__Task objective__
Below is some data. Retype exactly the lines starting at the one with "(** The usage" and ending at the one with "assert (counter tid'".

* * * * * * *

(* ===== verification/QuotaProps.v ===== *)
(** * QuotaProps: the properties of message quotas *)
From S2P Require Import Prelude GoTime Json Domain World Repository Integrity SampleEnv Tasks Provider.
From S2P Require Import Samples Http Quota.

(** The usage counter of a tenant's period; 0 when Redis has no key. *)
Definition counter `{E : Env} (tid : uuid) (start : Time) (w : World) : Z :=
  default 0%Z (redis_value (w_redis w) (usageKey tid start)).

Section quota_facts.
Context {E : Env} {RL : RedisLaws E} (webhookURL : string).

(** The alert key of a threshold is never a usage key. *)
Lemma alertKey_usageKey tid start pct tid' start' : alertKey tid start pct ≠ usageKey tid' start'.
Proof. unfold alertKey, usageKey. intros [=]. Qed.

(** A computation that leaves the counter alone. *)
Lemma notifyThreshold_counter tid ent used pct tid' start :
  keeps (same (counter tid' start)) (notifyThreshold webhookURL tid ent used pct).
Proof.
  intros w. unfold notifyThreshold, same. case_bool_decide; [done|]. rewrite ST_bind_run.
  assert (counter tid' start (rdb_SetNX (alertKey tid (ent_PeriodStart ent) pct) 1 counterTTL w).2 =
          counter tid' start w) as Hs.
  { unfold rdb_SetNX. rewrite ST_bind_run. unfold redis_do. destruct (env_fault _); simpl; [|done|].
    all: unfold counter; simpl; rewrite redis_SetNX_value by done.
    all: by rewrite decide_False by apply alertKey_usageKey. }
  destruct (rdb_SetNX _ _ _ w) as [[[]|e] w1]; simpl in *; [|done].
  destruct (negb _); [done|]. rewrite <- Hs. unfold log_err. rewrite ST_bind_run. destruct (client_Do _ w1) as [[r|e] w2] eqn:Hd; unfold client_Do in Hd; injection Hd as Hd1 Hd2; subst w2; done.
Qed.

* * * * * * *

__Answer__
(** The usage counter of a tenant's period; 0 when Redis has no key. *)
Definition counter `{E : Env} (tid : uuid) (start : Time) (w : World) : Z :=
  default 0%Z (redis_value (w_redis w) (usageKey tid start)).

Section quota_facts.
Context {E : Env} {RL : RedisLaws E} (webhookURL : string).

(** The alert key of a threshold is never a usage key. *)
Lemma alertKey_usageKey tid start pct tid' start' : alertKey tid start pct ≠ usageKey tid' start'.
Proof. unfold alertKey, usageKey. intros [=]. Qed.

(** A computation that leaves the counter alone. *)
Lemma notifyThreshold_counter tid ent used pct tid' start :
  keeps (same (counter tid' start)) (notifyThreshold webhookURL tid ent used pct).
Proof.
  intros w. unfold notifyThreshold, same. case_bool_decide; [done|]. rewrite ST_bind_run.
  assert (counter tid' start (rdb_SetNX (alertKey tid (ent_PeriodStart ent) pct) 1 counterTTL w).2 =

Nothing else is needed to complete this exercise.